С фотографии на нее глядел отец. Привлекательный мужчина с правильными чертами лица, золотистыми волосами, насмешливыми глазами, прямым носом, ямочками на щеках и чувственным ртом. Чуть заметная седина на висках лишь усиливала его обаяние.
Помни, чему он тебя научил.
В детстве Памела любила его так, как только может любить папочкина дочка. Он говорил, что Памела самая лучшая девочка в мире, и она верила ему. Он научил ее ездить верхом, танцевать, научил петь.
А потом научил ее плакать.
Но теперь Памела не плакала. Она давно уже пролила последнюю слезу по этому человеку. Теперь, глядя на это лицо, она испытывала лишь горечь и гнев. Как же ловко отец умел пользоваться своим обаянием, чтобы очаровывать окружающих, заставлять всех плясать под свою дудку!
Закутавшись в свой гнев, словно в плащ, Памела спрятала фотографию. Теперь она запросто сумеет противостоять обаянию Дейка, если только он попробует пустить его в ход.
Натянув носки, она с легким сердцем помчалась вниз по лестнице проведать Рэнсома перед отъездом.
И как же это я все забыл? — размышлял Дейк. Он и вправду забыл, до чего же хорошо бывает на рассвете вдали от городской суеты, там, где воздух пахнет шалфеем и мятой. Как хорошо скакать по степи, когда подходит к концу пора цветения маков, да еще на замечательном коне с плавной поступью, который повинуется всаднику так, словно читает его мысли. Да, чепрачный конек Рэнсома делал честь своему хозяину.
— У вас такой… умиротворенный вид.
Дейк изумленно повернулся к Памеле. Этим утром девушка почти все время молчала, словно дала зарок вообще с ним не разговаривать. Можно было подумать, что бурный вчерашний разговор напугал ее.
Они обмолвились несколькими словами: о Рэнсоме, который, на радость Памеле, спал мирным сном, о чепрачном коньке да об Идоле.

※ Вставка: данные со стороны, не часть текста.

Lemma ask_scope_asked n scope d l u : ask_scope ask n scope d l = Ok u -> asked scope d l u.
Proof.
  unfold ask_scope, asked. destruct (scoped scope l) as [|c rest] eqn:E; [by intros [= <-]|]. destruct (ask n scope d (c :: rest)) as [d1|] eqn:Ea; [|done].
  intros [= <-]. split; [done|]. intros d' [= <-]. split; [done|]. by exists n.
Qed.

(** What a write does to the chain of a file: nothing, or one more reconciliation
    with the candidates of the manager. *)
Lemma write_extends t w ws pending l c g x results i s' r :
  NoDup (dkeys (fs_files (mw_fs w))) -> mw_managers w !! i = Some (MkManager ws pending (Answered l c g x) results) ->
  updates_ok (MkManager ws pending (Answered l c g x) results) ->
  write_updates io temporary global_path workspace_path ws g x (Some c) (mw_fs w) = (s', r) ->
  NoDup (dkeys (fs_files s')) /\
  exists done, (done = [] \/ belongs t (new_manager ws) = true /\ done = scoped (target_scope t) l) /\
    forall d0 us, chain (target_scope t) d0 us (target_document t (fs_files (mw_fs w))) ->
      exists us', chain (target_scope t) d0 us' (target_document t (fs_files s')) /\ concat (map fst us') = concat (map fst us) ++ done.
Proof.
  intros Hnd Hi [[_ Ag] [_ Ax]] Hw. pose proof (write_updates_effect io temporary global_path workspace_path Hfresh Htemp Hapart ws g x c (mw_fs w) Hnd) as H.
  rewrite Hw in H. destruct H as (N & F & Rg & Rx & _). split; [done|].
  assert (Hsame : target_document t (fs_files s') = target_document t (fs_files (mw_fs w)) ->
    exists done, (done = [] \/ belongs t (new_manager ws) = true /\ done = scoped (target_scope t) l) /\
    forall d0 us, chain (target_scope t) d0 us (target_document t (fs_files (mw_fs w))) ->
      exists us', chain (target_scope t) d0 us' (target_document t (fs_files s')) /\ concat (map fst us') = concat (map fst us) ++ done).
  { intros Hd. exists []. split; [by left|]. intros d0 us Hc. exists us. by rewrite Hd, app_nil_r. }
  assert (Hmore : forall d d' n, belongs t (new_manager ws) = true -> target_document t (fs_files (mw_fs w)) = Ok d ->
    target_document t (fs_files s') = Ok d' -> scoped (target_scope t) l <> [] -> ask n (target_scope t) d (scoped (target_scope t) l) = Ok d' ->
    exists done, (done = [] \/ belongs t (new_manager ws) = true /\ done = scoped (target_scope t) l) /\
    forall d0 us, chain (target_scope t) d0 us (target_document t (fs_files (mw_fs w))) ->
      exists us', chain (target_scope t) d0 us' (target_document t (fs_files s')) /\ concat (map fst us') = concat (map fst us) ++ done).
  { intros d d' n Hb H1 H2 H3 H4. exists (scoped (target_scope t) l). split; [by right|]. intros d0 us Hc. rewrite H1 in Hc. rewrite H2.
    exists (us ++ [(scoped (target_scope t) l, d')]). split; [by apply (chain_snoc _ _ _ d n)|]. rewrite map_app, concat_app. cbn. by rewrite app_nil_r. }
  destruct t as [|v]; simpl in Hmore, Hsame.
  - destruct Rg as [Rg|(d & -> & Rd & Rg)]; [apply Hsame; by apply document_at_dget|]. destruct (Ag d eq_refl) as [H1 [n H2]].
    apply (Hmore (global_memory c) d n); try done. apply (written_global _ d); [by eapply Hask|done].
  - destruct (decide (workspace_path ws = workspace_path v)) as [Heq|Hne].
    + rewrite Heq in Rx. destruct Rx as [Rx|(d & -> & Rd & Rx)]; [apply Hsame; by apply document_at_dget|]. destruct (Ax d eq_refl) as [H1 [n H2]].
      apply (Hmore (workspace_memory c) d n); try done; [by apply bool_decide_eq_true_2|]. apply (written_workspace v _ d); [by eapply Hask|done].
    + apply Hsame, document_at_dget, F; [right; by exists v|done|done].
Qed.

Lemma updates_of t names d0 rem w i m : serial t names d0 rem w -> mw_managers w !! i = Some m -> updates_ok m.
Proof. intros Hs Hi. by eapply (Forall_lookup_1 updates_ok); [apply Hs|]. Qed.

Lemma remembered_app t names a b : remembered t names (a ++ b) = remembered t names a ++ remembered t names b.
Proof. unfold remembered. by rewrite flat_map_app. Qed.

Lemma serial_step t names d0 rem w op : serial t names d0 rem w ->
  serial t names d0 (rem ++ remembered t names [op]) (memory_step io temporary global_path workspace_path ask op w).
Proof.
  intros Hs. assert (Hsame : serial t names d0 (rem ++ []) w) by (by rewrite app_nil_r). destruct op as [workspace|i c|i|i|i|i|i]; simpl.
  - rewrite app_nil_r. destruct (initialize_document t workspace (mw_fs w) (sr_keys _ _ _ _ _ Hs)) as [H1 H2].
    destruct Hs as [K N U C]. split; simpl; [done..|by rewrite H2].
  - rewrite app_nil_r. unfold on_manager. destruct (mw_managers w !! i) as [m|] eqn:Hi.
    + assert (Hname : names !! i = Some (mm_workspace m)) by (rewrite <- (sr_names _ _ _ _ _ Hs), list_lookup_fmap, Hi; done). rewrite Hname.
      apply (serial_move t names d0 rem _ w _ _ i m []); try done.
      * exact (updates_of _ _ _ _ _ _ _ Hs Hi).
      * apply Hs.
      * intros us Hc. exists us. by rewrite app_nil_r.
      * rewrite app_nil_r. unfold held. change (belongs t (remember c m)) with (belongs t m). change (belongs t (new_manager (mm_workspace m))) with (belongs t m).
        destruct (belongs t m); [|done]. cbn [remember mm_pending mm_pc]. rewrite !scoped_app, <- !app_assoc. apply submseteq_skips_l. by rewrite Permutation_app_comm.
    + rewrite missing_alter by done.
      assert (Hname : names !! i = None) by (rewrite <- (sr_names _ _ _ _ _ Hs), list_lookup_fmap, Hi; done). rewrite Hname. by destruct w.
  - unfold on_manager. destruct (mw_managers w !! i) as [m|] eqn:Hi; [|rewrite missing_alter by done; by destruct w]. rewrite app_nil_r.
    apply (serial_quiet t names d0 rem w _ _ i m); try done; [exact (updates_of _ _ _ _ _ _ _ Hs Hi)|].
    unfold held. change (belongs t (discard_pending m)) with (belongs t m). destruct (belongs t m); [|done]. simpl. rewrite scoped_app.
    apply submseteq_inserts_l. done.
  - unfold on_manager. destruct (mw_managers w !! i) as [m|] eqn:Hi; [|rewrite missing_alter by done; by destruct w]. rewrite app_nil_r.
    apply (serial_quiet t names d0 rem w _ _ i m); try done.
    + intros m'. unfold take_candidates. destruct (mm_pc m'); [|done..]. by destruct (mm_pending m').
    + unfold take_candidates. destruct (mm_pc m) eqn:Ep; [|exact (updates_of _ _ _ _ _ _ _ Hs Hi)..]. by destruct (mm_pending m).
    + unfold take_candidates. destruct (mm_pc m) eqn:Ep; [|done..]. unfold held. destruct m as [ws pending pc results]. simpl in Ep. subst pc.
      destruct pending; simpl; [done|]. change (belongs t (go_to _ _)) with (belongs t (new_manager ws)). change (belongs t (MkManager ws _ _ _)) with (belongs t (new_manager ws)).
      destruct (belongs t (new_manager ws)); [|done]. simpl. by rewrite app_nil_r.
  - rewrite app_nil_r in *. unfold load_step. destruct (mw_managers w !! i) as [[ws pending [|l| |] results]|] eqn:Hi; try done.
    destruct (load_effect io global_path workspace_path ws (mw_fs w)) as [Hf _]. destruct (load io global_path workspace_path ws (mw_fs w)) as [fs' [c|e]]; simpl in Hf.
    + by apply (serial_quiet t names d0 rem w _ _ i _ _ Hs Hi); [done|done|done|rewrite held_go].
    + by apply (serial_quiet t names d0 rem w _ _ i _ _ Hs Hi); [done|done|done|apply held_finish].
  - rewrite app_nil_r in *. unfold ask_step. destruct (mw_managers w !! i) as [[ws pending [|l|l c|] results]|] eqn:Hi; try done.
    destruct (ask_scope ask (mw_tick w) GlobalScope (global_memory c) l) as [g|e] eqn:Eg; cbn [res_bind];
      [destruct (ask_scope ask (S (mw_tick w)) WorkspaceScope (workspace_memory c) l) as [x|e] eqn:Ex; cbn [res_bind]|].
    + apply (serial_quiet t names d0 rem w _ _ i _ _ Hs Hi); [done| |done|by rewrite held_go]. split; simpl; by eapply ask_scope_asked.
    + by apply (serial_quiet t names d0 rem w _ _ i _ _ Hs Hi); [done|done|done|apply held_finish].
    + by apply (serial_quiet t names d0 rem w _ _ i _ _ Hs Hi); [done|done|done|apply held_finish].
  - rewrite app_nil_r in *. unfold write_step. destruct (mw_managers w !! i) as [[ws pending [| | |l c g x] results]|] eqn:Hi; try done.
    destruct (write_updates io temporary global_path workspace_path ws g x (Some c) (mw_fs w)) as [fs' r] eqn:Ew.
    destruct (write_extends t w ws pending l c g x results i fs' r (sr_keys _ _ _ _ _ Hs) Hi) as (N & l' & Hl & Hc); [|done|].
    { exact (updates_of _ _ _ _ _ _ _ Hs Hi). }
    rewrite <- (app_nil_r rem). apply (serial_move t names d0 rem [] w fs' _ i _ l' _ Hs Hi); try done; [by apply Hc|]. rewrite app_nil_r.
    destruct Hl as [->|[Hb ->]]; [rewrite app_nil_r; apply held_finish|]. unfold held. change (belongs t (finish_reconcile _ _)) with (belongs t (new_manager ws)).
    change (belongs t (MkManager ws _ _ _)) with (belongs t (new_manager ws)). rewrite Hb. simpl. by rewrite !scoped_app, app_nil_r.
Qed.
(** [_positive_integer] of mcp/config.py and [_positive_integer_with_default]. *)
Definition positive_integer (d : cdict) (field path : string) (v : Z) : res Z :=
  match get_or field d (JInt v) with
  | JInt z => if z <? 1 then config_error (path +:+ "." +:+ field) "a positive integer" else Ok z
  | _ => config_error (path +:+ "." +:+ field) "a positive integer"
  end.

Definition optional_string (d : cdict) (field path : string) : res (option string) :=
  match jget field d with
  | JNull => Ok None
  | j => match string_in j with Some s => Ok (Some s) | None => config_error (path +:+ "." +:+ field) "a non-empty string" end
  end.
Definition required_string (d : cdict) (field path : string) : res string :=
  o <~ optional_string d field path ;;
  match o with Some s => Ok s | None => config_error (path +:+ "." +:+ field) "a non-empty string" end.

(** A list of strings, or nothing. *)
Fixpoint strings (l : list json) : option (list string) :=
  match l with
  | [] => Some []
  | JStr s :: l' => cons s <$> strings l'
  | _ => None
  end.
Definition string_tuple (d : cdict) (field path : string) : res (list string) :=
  match get_or field d (JArr []) with
  | JArr l => match strings l with Some x => Ok x | None => config_error (path +:+ "." +:+ field) "an array of strings" end
  | _ => config_error (path +:+ "." +:+ field) "an array of strings"
  end.

Definition string_set (value : json) (path : string) : res (list string) :=
  match value with
  | JArr l =>
      match strings l with
      | None => config_error path "an array of strings"
      | Some x =>
          if negb (forallb nonempty x) then value_error ("config field '" +:+ path +:+ "' cannot contain empty strings") else
          if bool_decide (NoDup x) then Ok x else value_error ("config field '" +:+ path +:+ "' cannot contain duplicates")
      end
  | _ => config_error path "an array of strings"
  end.
Definition optional_string_set (d : cdict) (field path : string) : res (option (list string)) :=
  match dget field d with
  | None => Ok None
  | Some j => x <~ string_set j (path +:+ "." +:+ field) ;; Ok (Some x)
  end.

Section environment.
Variable environ : string -> option string.

(** [value.startswith("${") and value.endswith("}")], and the part between. *)
Definition env_reference (value : string) : option string :=
  if startswith "${" value && endswith_char "}" value then Some (stake (String.length value - 3) (sdrop 2 value)) else None.

Definition expand_environment (value path : string) : res string :=
  match env_reference value with
  | None => Ok value
  | Some variable =>
      if negb (nonempty variable) then value_error ("config field '" +:+ path +:+ "' has an empty environment reference") else
      match environ variable with
      | Some x => Ok x
      | None => value_error ("environment variable '" +:+ variable +:+ "' is required by '" +:+ path +:+ "'")
      end
  end.

Definition all_strings (d : cdict) : option (list (string * string)) :=
  (fun l => zip (dkeys d) l) <$> strings (dvalues d).
Definition string_map (d : cdict) (field path : string) : res (list (string * string)) :=
  match get_or field d (JObj []) with
  | JObj m =>
      match all_strings m with
      | None => config_error (path +:+ "." +:+ field) "an object of strings"
      | Some l => res_map (fun kv => x <~ expand_environment (snd kv) (path +:+ "." +:+ field +:+ "." +:+ fst kv) ;; Ok (fst kv, x)) l
      end
  | _ => config_error (path +:+ "." +:+ field) "an object of strings"
  end.

Definition transport_of (d : cdict) (path : string) : res McpTransport :=
  match dget "transport" d with
  | Some j =>
      if bool_decide (j = JStr "stdio") then Ok Stdio else
      if bool_decide (j = JStr "streamable_http") then Ok StreamableHttp else config_error (path +:+ ".transport") "'stdio' or 'streamable_http'"
  | None =>
      if dhas "command" d && dhas "url" d
      then value_error ("config field '" +:+ path +:+ "' cannot infer transport because both 'command' and 'url' are present") else
      if dhas "command" d then Ok Stdio else
      if dhas "url" d then Ok StreamableHttp else
      value_error ("config field '" +:+ path +:+ "' must specify 'transport', 'command', or 'url'")
  end.

(** The tools that need an approval: [None] for all. *)
Definition approval_of (d : cdict) (path : string) : res (option (list string)) :=
  match get_or "approval" d (JStr "always") with
  | JStr s =>
      if String.eqb s "always" then Ok None else
      if String.eqb s "never" then Ok (Some []) else config_error (path +:+ ".approval") "'always', 'never', or an object with an 'always' array"
  | JObj a =>
      _x <~ reject_unknown a ["always"] (path +:+ ".approval") ;;
      match dget "always" a with
      | None => value_error ("config field '" +:+ path +:+ ".approval.always' is required")
      | Some j => l <~ string_set j (path +:+ ".approval.always") ;; Ok (Some l)
      end
  | _ => config_error (path +:+ ".approval") "'always', 'never', or an object with an 'always' array"
  end.

Definition outside (enabled : list string) (l : list string) : list string := List.filter (fun x => negb (name_in x enabled)) l.

Definition tool_config (value : json) (server_path : string) : res McpToolConfig :=
  let path := server_path +:+ ".tools" in
  match value with
  | JNull => Ok (MkMcpTools None None)
  | JObj d =>
      _x <~ reject_unknown d ["enabled"; "approval"] path ;;
      enabled <~ optional_string_set d "enabled" path ;;
      approval <~ approval_of d path ;;
      match enabled, approval with
      | Some e, Some a =>
          match outside e a with
          | [] => Ok (MkMcpTools enabled approval)
          | unknown => value_error ("config field '" +:+ path +:+ ".approval.always' contains tools not listed in '" +:+ path +:+ ".enabled': " +:+ comma_list unknown)
          end
      | _, _ => Ok (MkMcpTools enabled approval)
      end
  | _ => config_error path "an object"
  end.

Definition load_server (name : string) (value : json) : res McpServerConfig :=
  if negb (server_name name) then value_error "MCP server names may contain only letters, numbers, '_' and '-'" else
  let path := "mcp.servers." +:+ name in
  match value with
  | JObj d =>
      transport <~ transport_of d path ;;
      _x <~ reject_unknown d (match transport with Stdio => STDIO_FIELDS | StreamableHttp => HTTP_FIELDS end) path ;;
      enabled <~ boolean d "enabled" path true ;;
      tools <~ tool_config (jget "tools" d) path ;;
      startup <~ positive_integer d "startup_timeout_seconds" path 15 ;;
      call <~ positive_integer d "call_timeout_seconds" path 60 ;;
      match transport with
      | Stdio =>
          command <~ required_string d "command" path ;;
          args <~ string_tuple d "args" path ;;
          cwd <~ optional_string d "cwd" path ;;
          env <~ string_map d "env" path ;;
          Ok (MkMcpServer name transport enabled (Some command) args cwd env None [] tools startup call None)
      | StreamableHttp =>
          url <~ required_string d "url" path ;;
          headers <~ string_map d "headers" path ;;
          Ok (MkMcpServer name transport enabled None [] None [] (Some url) headers tools startup call None)
      end
  | _ => config_error path "an object"
  end.
(* ===== verification/Mcp.v ===== *)
(** * MCP servers and the tools of a role

    agent_core/mcp/manager.py (the servers that are started, the tools they offer,
    approvals, instructions), agent_core/mcp/tool.py (qualified names) and
    agent_runtime/role_tools.py.  How a server is reached is an argument: the pages
    of tools it lists, or why it could not be started. *)

From stdpp Require Import base list strings sorting.
From Stdlib Require Import ZArith Lia Ascii.
From S2P Require Import Prelude PyData PyStr Json Authority Config.

(** ** Tools *)

Record McpTool := MkMcpTool { mtl_server : string; mtl_remote_name : string; mtl_name : string; mtl_description : string; mtl_schema : json }.

(** [_INVALID_TOOL_NAME.sub("_", s)] *)
Fixpoint sanitize (s : string) : string :=
  match s with "" => "" | String c s' => String (if server_char c then c else "_"%char) (sanitize s') end.

Definition qualified_tool_name (server tool : string) : res string :=
  if nonempty (sanitize server) && nonempty (sanitize tool) then Ok ("mcp__" +:+ sanitize server +:+ "__" +:+ sanitize tool)
  else value_error ("MCP server '" +:+ sanitize server +:+ "' returned an empty tool name").

Record RemoteTool := MkRemote { rt_name : string; rt_description : option string; rt_schema : json }.

Definition make_tool (server : string) (r : RemoteTool) : res McpTool :=
  name <~ qualified_tool_name server (rt_name r) ;;
  Ok (MkMcpTool server (rt_name r) name
        (match rt_description r with Some d => if nonempty d then d else "MCP tool " +:+ rt_name r | None => "MCP tool " +:+ rt_name r end) (rt_schema r)).

(** ** Discovery *)

Definition offered (config : McpServerConfig) (r : RemoteTool) : bool :=
  match mt_enabled (ms_tools config) with Some e => name_in (rt_name r) e | None => true end.

Definition remote_le (a b : McpTool) : Prop := string_le (mtl_remote_name a) (mtl_remote_name b).
#[export] Instance remote_le_dec : RelDecision remote_le.
Proof. intros a b. unfold remote_le. apply _. Defined.

(** [_discover_tools]: the pages the server lists, one after the other, and then the
    end or an exception. *)
Definition discover_tools (config : McpServerConfig) (pages : list (list RemoteTool)) (stopped : option exn) : res (list McpTool) :=
  l <~ res_map (make_tool (identifier config)) (List.filter (offered config) (concat pages)) ;;
  match stopped with Some e => Err e | None => Ok (merge_sort remote_le l) end.

(** ** Registration *)

Record McpServerStatus := MkServerStatus { st_server : string; st_state : string; st_tool_count : option Z; st_error : option string }.

Record McpState := MkMcpState {
  mst_tools : list McpTool;
  mst_origins : list (string * (string * string));
  mst_instructions : list (string * string);
  mst_sessions : list string;
  mst_statuses : list McpServerStatus;
}.

(** [self._servers]: the servers that are started, by name. *)
Definition server_map (config : McpConfig) : list (string * McpServerConfig) :=
  fold_left (fun d c => dset (identifier c) c d) (if mcp_enabled config then List.filter ms_enabled (mcp_servers config) else []) [].
Definition active_servers (config : McpConfig) : list McpServerConfig := dvalues (server_map config).

Definition emit_status (x : McpServerStatus) (s : McpState) : McpState :=
  MkMcpState (mst_tools s) (mst_origins s) (mst_instructions s) (mst_sessions s) (mst_statuses s ++ [x]).

(** The origins of the tools of a server, or the name that is taken. *)
Fixpoint collect_origins (taken origins : list (string * (string * string))) (server : string) (l : list McpTool)
    : list (string * (string * string)) + string :=
  match l with
  | [] => inl origins
  | t :: l' =>
      if dhas (mtl_name t) taken || dhas (mtl_name t) origins then inr (mtl_name t)
      else collect_origins taken (dset (mtl_name t) (server, mtl_remote_name t) origins) server l'
  end.

(** What starting a server gave: its tools and its instructions, or the message of
    the exception. *)
Definition Outcome : Type := (list McpTool * option string) + string.

Definition register_server (s : McpState) (x : McpServerConfig * Outcome) : McpState :=
  let id := identifier (fst x) in
  match snd x with
  | inr error => emit_status (MkServerStatus id "unavailable" None (Some error)) s
  | inl (tools, instructions) =>
      match collect_origins (mst_origins s) [] id tools with
      | inr name =>
          emit_status (MkServerStatus id "unavailable" None
            (Some ("MCP server '" +:+ id +:+ "' produced duplicate qualified tool name '" +:+ name +:+ "'"))) s
      | inl origins =>
          let text := match instructions with Some t => strip t | None => "" end in
          emit_status (MkServerStatus id "ready" (Some (Z.of_nat (length tools))) None)
            (MkMcpState (mst_tools s ++ tools) (fold_left (fun d kv => dset (fst kv) (snd kv) d) origins (mst_origins s))
               (if nonempty text then dset id text (mst_instructions s) else mst_instructions s)
               (mst_sessions s ++ [id]) (mst_statuses s))
      end
  end.

(** [_serve] up to the point where requests are taken; [outcomes] has what each of
    the active servers gave. *)
Definition connecting (config : McpConfig) : McpState :=
  MkMcpState [] [] [] [] (map (fun c => MkServerStatus (identifier c) "connecting" None None) (active_servers config)).
Definition start_servers (config : McpConfig) (outcomes : list Outcome) : McpState :=
  fold_left register_server (zip (active_servers config) outcomes) (connecting config).

(** ** What the runtime asks *)

Definition tool_identity (s : McpState) (name : string) : option (string * string) := dget name (mst_origins s).

Definition requires_approval (config : McpConfig) (s : McpState) (name : string) : res bool :=
  match tool_identity s name with
  | None => Ok false
  | Some (server, remote) =>
      match dget server (server_map config) with
      | None => key_error server
      | Some c => Ok (match mt_require_approval (ms_tools c) with None => true | Some required => name_in remote required end)
      end
  end.

Definition instructions_for (s : McpState) (names : list string) : list (string * string) :=
  let selected := map fst (omap (tool_identity s) names) in
  List.filter (fun kv => name_in (fst kv) selected) (mst_instructions s).

(** ** role_tools.py *)

(** The remote names of the tools of the catalog, by server; the name of a server
    that is not configured is a [KeyError]. *)
Fixpoint catalog_servers (s : McpState) (names : list string) (servers : list (string * list (string * string))) : res (list (string * list (string * string))) :=
  match names with
  | [] => Ok servers
  | name :: rest =>
      match tool_identity s name with
      | None => catalog_servers s rest servers
      | Some (server, remote) =>
          match dget server servers with
          | None => key_error server
          | Some tools => catalog_servers s rest (dset server (dset remote name tools) servers)
          end
      end
  end.

(** What a selection adds. *)
Definition select_server (servers : list (string * list (string * string))) (server : string) (selection : McpSelection) : res (list string) :=
  match dget server servers with
  | None => value_error ("unknown MCP server reference '" +:+ server +:+ "' after Tool Catalog assembly")
  | Some tools =>
      match selection with
      | AllTools b => Ok (if b then dvalues tools else [])
      | SomeTools chosen =>
          match List.filter (fun remote => negb (dhas remote tools)) (dkeys chosen) with
          | (_ :: _) as missing =>
              value_error ("MCP tool reference(s) unavailable after Tool Catalog assembly for server '" +:+ server +:+ "': " +:+ comma_list missing)
          | [] =>
              match chosen with
              | [] => raise EStopIteration ""
              | (_, whitelist) :: _ => Ok (map snd (List.filter (fun kv => Bool.eqb (dhas (fst kv) chosen) whitelist) tools))
              end
          end
      end
  end.

Fixpoint select_servers (servers : list (string * list (string * string))) (selection : list (string * McpSelection)) : res (list string) :=
  match selection with
  | [] => Ok []
  | (server, x) :: rest => l <~ select_server servers server x ;; more <~ select_servers servers rest ;; Ok (l ++ more)
  end.

Definition resolve_role_tools (tools : list string) (selection : list (string * McpSelection)) (catalog : list string) (config : McpConfig) (s : McpState) : res (list string) :=
  match List.filter (fun t => negb (name_in t catalog)) (remove_dups tools) with
  | (_ :: _) as missing => value_error ("tool(s) unavailable after Tool Catalog assembly: " +:+ comma_list missing)
  | [] =>
      servers <~ catalog_servers s catalog (fold_left (fun d c => dset (identifier c) [] d) (mcp_servers config) []) ;;
      more <~ select_servers servers selection ;;
      let selected := tools ++ more in
      Ok (List.filter (fun name => name_in name selected) ROLE_TOOL_NAMES ++
          sorted (List.filter (fun name => negb (name_in name ROLE_TOOL_NAMES)) (remove_dups selected)))
  end.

Тот, когда они уезжали, как раз лениво возлежал на перилах крыльца, отдыхая от трудов праведных — ловли мышей и изучения окрестностей.
— Мой тяжкий крест, — с чувством произнес Дейк, глядя на кота. Как он ни досадовал, но вчера вечером все-таки не удержался и перед сном, прокравшись на кухню, позаимствовал там тарелку для кота. Он прихватил с собой несколько банок корма в последний момент перед отъездом, когда понял, что назойливое животное не останет от него.